Collected data
+--
(* ===== verification/HotPath.v ===== *)
(** * The hot path's world: effects, the deadline, the holdout arm

    Models src/src/tracebed/hotpath/budget.py ([Deadline]) and hotpath/holdout.py
    ([assign_arm]), the configuration and the rows of the retrieval path, and its effects.  [E] is everything outside the
    modelled code: stores, embedder, caches, the clock.  A collaborator may answer anything,
    take any time and raise any [Exception] ([BaseException]s outside [Exception], such as an
    interpreter shutdown, are not modelled).  The log keeps, in order, the clock readings
    taken, the calls into the retriever and the candidate store ([Asked]), what the
    configuration, the retriever, the store and the wall clock answered, and the rows handed
    to the recorders. *)

From Stdlib Require Import Floats.
From S2P Require Import Prelude Domain PyText PyFloat StateMachine Memory Templates Assembler Fusion Abstention.
Open Scope Z_scope.

(** ** Exceptions of the retrieval path *)

Inductive herr :=
| HExn (e : exn)
| HRequestDeadline
| HAssemblyDeadline
| HPoolDeadline
| HQueryCanceled
| HOther.

(** ** Configuration *)

Record RetrievalConfig := mkRetrieval { total_budget_ms : Z; embed_timeout_ms : Z }.

Record ScoreConfig := mkScore {
  w_sim : float;
  w_q : float;
  w_recency : float;
  w_validity : float;
  recency_half_life_days : Z;
}.

(** The sections of [EffectiveConfig] the retrieval path reads. *)
Record HotConfig := mkHot {
  cfg_retrieval : RetrievalConfig;
  cfg_abstention : AbstentionConfig;
  cfg_score : ScoreConfig;
  cfg_budget : BudgetConfig;
  cfg_holdout_pct : float;
  cfg_killswitch_overlay : list (pystr * bool);
}.

(** ** Rows *)

Record CandidateRow := mkCandidateRow {
  cr_memory_id : MemoryId;
  cr_mem_type : MemType;
  cr_trust_tier : TrustTier;
  cr_status : Status;
  cr_content : pystr;
  cr_token_count : Z;
  cr_q_value : float;
  cr_confidence : float;
  cr_created_at : datetime;
  cr_scope_type : ScopeType;
  cr_scope_id : option uuid;
}.

(** [RetrievalEventInsert] and [InjectionRow] (stores/pg/rows.py). *)
Record RetrievalEventInsert := mkEventRow {
  re_run_id : RunId;
  re_outcome_code : OutcomeCode;
  re_latency_ms : Z;
  re_embed_latency_ms : option Z;
  re_candidates_considered : Z;
  re_top_score : option float;
  re_arm : Arm;
}.

Record InjectionRow := mkInjection { in_memory_id : MemoryId; in_slot : Slot; in_score : float; in_tokens : Z }.

(** [JitTrigger] (hotpath/jit.py). *)
Inductive JitTrigger := TOOL_ERROR | SCHEMA_FAILURE.

(** The reads of the candidate store, and what each answers. *)
Inductive StoreQuery :=
| FetchCandidates (p : ProjectId) (ids : list MemoryId)
| DocumentFrequency (p : ProjectId) (terms : list pystr)
| CorpusSize (p : ProjectId).

Definition answer (q : StoreQuery) : Type :=
  match q with
  | FetchCandidates _ _ => list CandidateRow
  | DocumentFrequency _ _ => list (pystr * Z)
  | CorpusSize _ => Z
  end.

Inductive effect :=
| ClockRead (t : float)
| NowRead (t : Z)
| Asked
| Configured (p : ProjectId) (agent : AgentTypeId) (cfg : HotConfig)
| Retrieved (p : ProjectId) (query_text : pystr) (candidates : list FusedCandidate)
| StoreAnswered (q : StoreQuery) (a : answer q)
| RecordInjections (p : ProjectId) (run : RunId) (rows : list InjectionRow)
| RecordRetrieval (p : ProjectId) (row : RetrievalEventInsert)
| RecordTerminal (rows : list InjectionRow) (row : RetrievalEventInsert)
| RecordJit (p : ProjectId) (run : RunId) (trigger : JitTrigger) (code : OutcomeCode).

(** ** The monad *)

Section World.
Context (E : Type).

Record world := mkWorld { w_env : E; w_log : list effect }.

Definition io (A : Type) : Type := world → result herr A * world.

Definition ret {A} (a : A) : io A := λ w, (Ok a, w).
Definition raise {A} (e : herr) : io A := λ w, (Err e, w).
Definition bind {A B} (m : io A) (f : A → io B) : io B := λ w,
  match m w with (Ok a, w') => f a w' | (Err e, w') => (Err e, w') end.
Definition catch {A} (m : io A) (h : herr → io A) : io A := λ w,
  match m w with (Ok a, w') => (Ok a, w') | (Err e, w') => h e w' end.
Definition of_result {A} (r : result exn A) : io A := λ w,
  match r with Ok a => (Ok a, w) | Err e => (Err (HExn e), w) end.

(** A collaborator, and a call that leaves a trace in the log. *)
Definition port (A : Type) : Type := E → result herr A * E.
Definition call {A} (f : port A) : io A := λ w,
  let '(r, e) := f (w_env w) in (r, mkWorld e (w_log w)).
Definition logged (x : effect) : io unit := λ w, (Ok tt, mkWorld (w_env w) (w_log w ++ [x])).

(** A question, and the answer it got; nothing is answered by a call that raises. *)
Definition ask {A} (record : A → effect) (f : port A) : io A :=
  bind (logged Asked) (λ _, bind (call f) (λ a, bind (logged (record a)) (λ _, ret a))).

(** The query decides both what is called and what is recorded. *)
Definition ask_store (serve : ∀ q, port (answer q)) (q : StoreQuery) : io (answer q) := ask (StoreAnswered q) (serve q).

Definition read_now (now_ms : port Z) : io Z :=
  bind (call now_ms) (λ t, bind (logged (NowRead t)) (λ _, ret t)).

Definition read_clock (monotonic_ms : port float) : io float :=
  bind (call monotonic_ms) (λ t, bind (logged (ClockRead t)) (λ _, ret t)).
End World.

Arguments mkWorld {E}.
Arguments w_env {E}.
Arguments w_log {E}.
Arguments ret {E A}.
Arguments raise {E A}.
Arguments bind {E A B}.
Arguments catch {E A}.
Arguments of_result {E A}.
Arguments call {E A}.
Arguments logged {E}.
Arguments ask {E A}.
Arguments ask_store {E}.
Arguments read_now {E}.
Arguments read_clock {E}.

Declare Scope io_scope.
Delimit Scope io_scope with io.
Notation "'do' x ← m ; k" := (bind m (λ x, k)) (at level 20, x pattern, m at level 100, k at level 200) : io_scope.
Notation "'try' m 'except' h" := (catch m h) (at level 20, m at level 100, h at level 100) : io_scope.
Open Scope io_scope.

(** ** Numbers *)

(** [math.ceil] and [int] of a float; an infinity or a NaN raises. *)
Definition py_ceil (x : float) : result exn Z :=
  check! isfinite x else ValueError in Ok (- ((- fscaled x) / 2 ^ 1074)).
Definition py_int (x : float) : result exn Z :=
  check! isfinite x else ValueError in Ok (Z.quot (fscaled x) (2 ^ 1074)).

(** ** [Deadline] *)

Section Deadline.
Context {E : Type}.

Record Deadline := mkDeadline {
  dl_total_budget_ms : Z;
  dl_embed_timeout_ms : Z;
  dl_started_at_ms : float;
  dl_listeners : list (port E unit);
}.

Definition new_deadline (monotonic_ms : port E float) (total embed : Z) (started : option float) : io E Deadline :=
  if total <=? 0 then raise (HExn ValueError)
  else if embed <=? 0 then raise (HExn ValueError)
  else
    do t ← match started with Some t => ret t | None => read_clock monotonic_ms end;
    ret (mkDeadline total embed t []).

(** The listeners run after the new budget is in place; one that raises stops the rest. *)
Fixpoint run_listeners (ls : list (port E unit)) : io E unit :=
  match ls with [] => ret tt | l :: ls' => do _ ← call l; run_listeners ls' end.

Definition narrow_total_budget_ms (d : Deadline) (total : Z) : io E Deadline :=
  if total <=? 0 then raise (HExn ValueError)
  else if dl_total_budget_ms d <=? total then ret d
  else
    do _ ← run_listeners (dl_listeners d);
    ret (mkDeadline total (dl_embed_timeout_ms d) (dl_started_at_ms d) (dl_listeners d)).

Context (monotonic_ms : port E float).

Definition remaining_ms (d : Deadline) : io E float :=
  do now ← read_clock monotonic_ms;
  do total ← of_result (float_of_int (dl_total_budget_ms d));
  ret (total - (now - dl_started_at_ms d))%float.

Definition total_exceeded (d : Deadline) : io E bool :=
  do r ← remaining_ms d; ret (r <=? 0)%float.

Definition embed_sub_budget_ms (d : Deadline) : io E float :=
  do embed ← of_result (float_of_int (dl_embed_timeout_ms d));
  do r ← remaining_ms d;
  ret (py_fmax 0 (py_fmin embed r)).
End Deadline.
Arguments Deadline : clear implicits.

(** ** [assign_arm] *)

Definition RS : pystr := [31].

Section Holdout.
Context (sha256 : list Z → list Z).

(** The draw: the leading 8 bytes of the digest over 2^64; the division by a power of two is
    exact once the integer is rounded. *)
Definition holdout_draw (salt : pystr) (agent : AgentTypeId) (session_key : pystr) : result exn float :=
  let! bs := utf8_encode (py_join RS [salt; uuid_str (AgentTypeId_value agent); session_key]) in
  let! n := float_of_int (int_from_bytes_big 0 (take 8 (sha256 bs))) in
  Ok (n / 18446744073709551616)%float.

Definition assign_arm (session_key : pystr) (agent : AgentTypeId) (salt : pystr) (holdout_pct : float)
  : result exn Arm :=
  check! (0 <=? holdout_pct)%float && (holdout_pct <=? 100)%float else ValueError in
  check! negb (bool_decide (salt = [])) else ValueError in
  check! negb (bool_decide (session_key = [])) else ValueError in
  let! draw := holdout_draw salt agent session_key in
  Ok (if (draw <? holdout_pct / 100)%float then ARM_HOLDOUT else MEMORY_ON).
End Holdout.

(** ** Reading back a computation *)

Lemma bind_Ok {E A B} (m : io E A) (f : A → io E B) w b w' :
  bind m f w = (Ok b, w') ↔ ∃ a w1, m w = (Ok a, w1) ∧ f a w1 = (Ok b, w').
Proof.
  unfold bind. destruct (m w) as [[a|e] w1]; split.
  - eauto.
  - by intros (a' & w2 & [= <- <-] & ?).
  - done.
  - by intros (a' & w2 & ? & ?).
Qed.

Lemma bind_eq {E A B} (m : io E A) (f : A → io E B) w a w' : m w = (Ok a, w') → bind m f w = f a w'.
Proof. unfold bind. by intros ->. Qed.

Lemma of_result_Ok {E A} (r : result exn A) (w : world E) a w' :
  of_result r w = (Ok a, w') → r = Ok a ∧ w' = w.
Proof. unfold of_result. destruct r; [|done]. by intros [= -> ->]. Qed.

Lemma call_Ok {E A} (f : port E A) w a w' :
  call f w = (Ok a, w') → f (w_env w) = (Ok a, w_env w') ∧ w_log w' = w_log w.
Proof. unfold call. destruct (f (w_env w)) as [r e]. by intros [= -> <-]. Qed.

(** What a computation added to the log. *)
Definition emits {E} (w w' : world E) (l : list effect) : Prop := w_log w' = w_log w ++ l.

Lemma emits_trans {E} (w w1 w2 : world E) l l' : emits w w1 l → emits w1 w2 l' → emits w w2 (l ++ l').
Proof. unfold emits. intros H H'. by rewrite H', H, app_assoc. Qed.

Lemma ask_Ok {E A} record (f : port E A) w a w' : ask record f w = (Ok a, w') → emits w w' [Asked; record a].
Proof.
  unfold ask, bind, emits. cbn. destruct (call f _) as [[x|e] w1] eqn:Hc; [|done]. intros [= <- <-]. apply call_Ok in Hc as [_ Hl].
  cbn in Hl |- *. by rewrite Hl, <- app_assoc.
Qed.

Lemma ask_store_Ok {E} (serve : ∀ q, port E (answer q)) q w a w' : ask_store serve q w = (Ok a, w') → emits w w' [Asked; StoreAnswered q a].
Proof. apply ask_Ok. Qed.

Lemma read_now_Ok {E} (now_ms : port E Z) w t w' : read_now now_ms w = (Ok t, w') → emits w w' [NowRead t].
Proof.
  intros (t' & w1 & [_ Hl]%call_Ok & H)%bind_Ok. apply bind_Ok in H as ([] & w2 & [= <-] & [= <- <-]). unfold emits. cbn. by rewrite Hl.
Qed.

(** ** Computations that record nothing *)

Definition is_record (x : effect) : bool :=
  match x with RecordInjections _ _ _ | RecordRetrieval _ _ | RecordTerminal _ _ | RecordJit _ _ _ _ => true | _ => false end.

Definition records (l : list effect) : list effect := List.filter is_record l.

Definition quiet {E A} (m : io E A) : Prop :=
  ∀ w, ∃ l, w_log (m w).2 = w_log w ++ l ∧ records l = [].

Section Quiet.
Context {E : Type}.

Lemma records_app l l' : records (l ++ l') = records l ++ records l'.
Proof. apply List.filter_app. Qed.

Lemma quiet_ret {A} (a : A) : quiet (E := E) (ret a).
Proof. intros w. exists []. by rewrite app_nil_r. Qed.

Lemma quiet_raise {A} e : quiet (E := E) (A := A) (raise e).
Proof. intros w. exists []. by rewrite app_nil_r. Qed.

Lemma quiet_of_result {A} (r : result exn A) : quiet (E := E) (of_result r).
Proof. intros w. exists []. rewrite app_nil_r. by destruct r. Qed.

Lemma quiet_call {A} (f : port E A) : quiet (call f).
Proof. intros w. exists []. unfold call. destruct (f _). by rewrite app_nil_r. Qed.

Lemma quiet_then {A B} (m : io E A) (f : A → io E B) (g : herr → io E B) : quiet m → (∀ a, quiet (f a)) → (∀ e, quiet (g e)) →
  quiet (λ w, match m w with (Ok a, w') => f a w' | (Err e, w') => g e w' end).
Proof.
  intros Hm Hf Hg w. destruct (Hm w) as (l & Hl & Hr). destruct (m w) as [[a|e] w1]; cbn in Hl.
  - destruct (Hf a w1) as (l' & Hl' & Hr'). exists (l ++ l'). by rewrite Hl', Hl, (assoc_L (++)), records_app, Hr.
  - destruct (Hg e w1) as (l' & Hl' & Hr'). exists (l ++ l'). by rewrite Hl', Hl, (assoc_L (++)), records_app, Hr.
Qed.

Lemma quiet_bind {A B} (m : io E A) (f : A → io E B) : quiet m → (∀ a, quiet (f a)) → quiet (bind m f).
Proof. intros Hm Hf. apply (quiet_then m f raise); [done..|intros; apply quiet_raise]. Qed.

Lemma quiet_catch {A} (m : io E A) h : quiet m → (∀ e, quiet (h e)) → quiet (catch m h).
Proof. intros Hm Hh. apply (quiet_then m ret h); [done|intros; apply quiet_ret|done]. Qed.

Lemma quiet_logged x : is_record x = false → quiet (E := E) (logged x).
Proof. intros Hx w. exists [x]. split; [done|]. cbn. by rewrite Hx. Qed.

Lemma quiet_ask {A} record (f : port E A) : (∀ a, is_record (record a) = false) → quiet (ask record f).
Proof.
  intros Hr. apply quiet_bind; [by apply quiet_logged|intros]. apply quiet_bind; [apply quiet_call|intros].
  apply quiet_bind; [by apply quiet_logged|intros; apply quiet_ret].
Qed.

Lemma quiet_ask_store (serve : ∀ q, port E (answer q)) q : quiet (ask_store serve q).
Proof. by apply quiet_ask. Qed.

Lemma quiet_read_now (f : port E Z) : quiet (read_now f).
Proof. repeat (apply quiet_bind; [first [apply quiet_call|by apply quiet_logged]|intros]). apply quiet_ret. Qed.

Lemma quiet_read_clock (f : port E float) : quiet (read_clock f).
Proof. repeat (apply quiet_bind; [first [apply quiet_call|by apply quiet_logged]|intros]). apply quiet_ret. Qed.
End Quiet.

Create HintDb quiet.
#[export] Hint Resolve quiet_ret quiet_raise quiet_of_result quiet_call quiet_ask quiet_ask_store quiet_read_now quiet_read_clock : quiet.

(** Reduce to the leaves of a computation. *)
Ltac quiet_tac :=
  repeat first
    [ solve [auto with quiet]
    | apply quiet_bind; [|intros]
    | apply quiet_catch; [|intros]
    | case_match ].

Section QuietDeadline.
Context {E : Type} (monotonic_ms : port E float).

Lemma quiet_new_deadline total embed started : quiet (new_deadline monotonic_ms total embed started).
Proof. unfold new_deadline. quiet_tac. Qed.

Lemma quiet_run_listeners (ls : list (port E unit)) : quiet (run_listeners ls).
Proof. induction ls; cbn [run_listeners]; quiet_tac. Qed.

Lemma quiet_narrow (d : Deadline E) total : quiet (narrow_total_budget_ms d total).
Proof. unfold narrow_total_budget_ms. quiet_tac. apply quiet_run_listeners. Qed.

Lemma quiet_remaining d : quiet (remaining_ms monotonic_ms d).
Proof. unfold remaining_ms. quiet_tac. Qed.

Lemma quiet_total_exceeded d : quiet (total_exceeded monotonic_ms d).
Proof. unfold total_exceeded. apply quiet_bind; [apply quiet_remaining|]. intros. auto with quiet. Qed.

Lemma quiet_embed_sub d : quiet (embed_sub_budget_ms monotonic_ms d).
Proof. unfold embed_sub_budget_ms. quiet_tac. Qed.
End QuietDeadline.
#[export] Hint Resolve quiet_new_deadline quiet_narrow quiet_remaining quiet_total_exceeded quiet_embed_sub : quiet.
+--
> Work request:
Collect from the data above every line that includes "MemoryId".

> Solved exercise:
  cr_memory_id : MemoryId;
Record InjectionRow := mkInjection { in_memory_id : MemoryId; in_slot : Slot; in_score : float; in_tokens : Z }.
| FetchCandidates (p : ProjectId) (ids : list MemoryId)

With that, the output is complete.